Return all lines from the entries below in which the word "Some" is present.

──────── MATERIAL PROVIDED ────────

(* ===== verification/Historical.v ===== *)
(** * Replay beyond the retention of a node

    pulse-core/src/HistoricalSource.ts: which errors say that a ledger is no longer
    kept, and the wrapper that goes over to another source on the first of them
    ([withHistoricalFallback]).  What the two sources answer is an argument; a call
    stops at each of its awaits, so that calls overlap. *)

From S2P Require Import Prelude JsValue Decimal Sponsorship.

(** ** The range in the text of an error *)

Definition is_white (c : ascii) : bool := let n := nat_of_ascii c in (9 <=? n) && (n <=? 13) || (n =? 32).

Fixpoint skip_white (s : string) : string :=
  match s with String c rest => if is_white c then skip_white rest else s | "" => "" end.

(** [\d+], greedy. *)
Fixpoint take_digits (s : string) : string * string :=
  match s with
  | String c rest => match digit_val c with Some _ => let '(d, r) := take_digits rest in (String c d, r) | None => ("", s) end
  | "" => ("", "")
  end.

Fixpoint strip_prefix (p s : string) : option string :=
  match p, s with
  | "", _ => Some s
  | String a p, String b s => if Ascii.eqb a b then strip_prefix p s else None
  | _, "" => None
  end.

(** The pattern at the beginning of a text in lower case, with its first group. *)
Definition range_at (s : string) : option string :=
  match strip_prefix "ledger range:" s with
  | None => None
  | Some r =>
      let '(oldest, r) := take_digits (skip_white r) in
      if String.eqb oldest "" then None
      else match strip_prefix "-" (skip_white r) with
           | None => None
           | Some r => let '(newest, _) := take_digits (skip_white r) in if String.eqb newest "" then None else Some oldest
           end
  end.

Fixpoint retention_range (s : string) : option string :=
  match range_at s with
  | Some oldest => Some oldest
  | None => match s with "" => None | String _ rest => retention_range rest end
  end.
Lemma empty_credential_drops_every_event_witness :
  handleEvent stale_activity name_event unconfigured
  = (Ok tt, set_errorState true unconfigured) ∧
  errorState (run stale_activity [name_event; ipv6_event; affiliate_event] unconfigured) = true ∧
  calls (run stale_activity [name_event; ipv6_event; affiliate_event] unconfigured)
  = calls unconfigured ∧
  emitted (run stale_activity [name_event; ipv6_event; affiliate_event] unconfigured)
  = emitted unconfigured.
Proof.
  apply (empty_credential_drops_every_event
           stale_activity unconfigured name_event [ipv6_event; affiliate_event]);
    reflexivity.
Defined.

(** *** C10: the error flag and [setup] *)

(** C10.  [setup] gives the instance a fresh dedup cache and the merged
    options and leaves the error flag as it finds it.  So once the flag is
    set, it is still set after [setup]; an event handled then is dropped
    without a word; and through any number of setup-and-run cycles on the
    instance no transport call and no finding is made. *)
Theorem error_flag_survives_setup
        (w : World) (st : Plugin) (u : UserOpts) (ev : SpiderFootEvent)
        (cs : list (UserOpts * list SpiderFootEvent)) :
  errorState st = true →
  results (setup u st) = ∅ ∧
  opts (setup u st) = merge_opts u (opts st) ∧
  errorState (setup u st) = true ∧
  handleEvent w ev (setup u st) = (Ok tt, setup u st) ∧
  errorState (cycles w cs st) = true ∧
  calls (cycles w cs st) = calls st ∧
  emitted (cycles w cs st) = emitted st.
Proof.
  intros He.
  split; [reflexivity|]. split; [reflexivity|]. split; [exact He|].
  split; [apply handleEvent_errorState; exact He|].
  apply cycles_errorState, He.
Qed.

Lemma error_flag_survives_setup_witness :
  errorState after_rejection = true ∧
  errorState (setup new_key after_rejection) = true ∧
  calls (cycles stale_activity
           [(new_key, [name_event; affiliate_event])]
           after_rejection)
  = calls after_rejection.
Proof.
  assert (He : errorState after_rejection = true) by reflexivity.
  split; [exact He|].
  destruct (error_flag_survives_setup
              stale_activity after_rejection
              new_key name_event
              [(new_key, [name_event; affiliate_event])]
              He)
    as (_ & _ & Hs & _ & _ & Hc & _).
  split; [exact Hs|exact Hc].
Defined.

(** *** C5: a rejected credential *)

Lemma existsb_Exists {A} (f : A → bool) (l : list A) :
  existsb f l = true → Exists (λ x, f x = true) l.
Proof.
  intros (x & Hin & Hx)%existsb_exists.
  apply Exists_exists. exists x. split; [apply list_elem_of_In, Hin|exact Hx].
Qed.

(** The claim fails for the targets that remain in the event being handled:
    the key is rejected on the first member of the netblock and the second
    member is queried all the same. *)
Lemma rejected_key_does_not_stop_the_event :
  map (λ c, (url c.1, code c.2))
      (calls (snd (handleEvent rejected netblock_event configured)))
  = [(reputation_of "10.0.0.0", Some "403"); (reputation_of "10.0.0.1", Some "403")].
Proof. reflexivity. Qed.
(** * excel_cleaner: normalisation, alignment, deduplication and audit

    A shallow embedding of [src/excel_cleaner.py].  Python strings are
    sequences of Unicode code points; the built-in string methods the
    program calls ([strip], [split], [upper], [lower], [capitalize],
    [title], [isdigit], [in], [join], [re.split]) are defined over them
    relative to a table of character properties, so that the general
    theorems hold for every such table and the examples are evaluated on
    a concrete excerpt of the Unicode tables.  Operations that can raise
    in Python (indexing, [max] of an empty sequence, the explicit
    [raise] statements) live in a small exception monad. *)

From Stdlib Require Import String Ascii.
From Stdlib Require Import List NArith Arith Bool Lia Permutation.
From Stdlib Require DecimalFacts DecimalNat.
Import ListNotations.

(* ================================================================== *)
(** ** Exceptions *)

(** The exceptions the run can meet: those the program and the
    built-ins it calls raise, with their message, and, kept apart from
    them, what is raised inside a call of pandas, xlsxwriter or the
    operating system, with its class and message. *)
Inductive exn : Type :=
| IndexError
| ValueError (message : string)
| FileNotFoundError (message : string)
| UnicodeDecodeError
| LibraryError (class message : string).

────────

_RESULT FOR THIS EXERCISE_
  | String c rest => match digit_val c with Some _ => let '(d, r) := take_digits rest in (String c d, r) | None => ("", s) end
  | "", _ => Some s
  | Some r =>
           | Some r => let '(newest, _) := take_digits (skip_white r) in if String.eqb newest "" then None else Some oldest
  | Some oldest => Some oldest
  = [(reputation_of "10.0.0.0", Some "403"); (reputation_of "10.0.0.1", Some "403")].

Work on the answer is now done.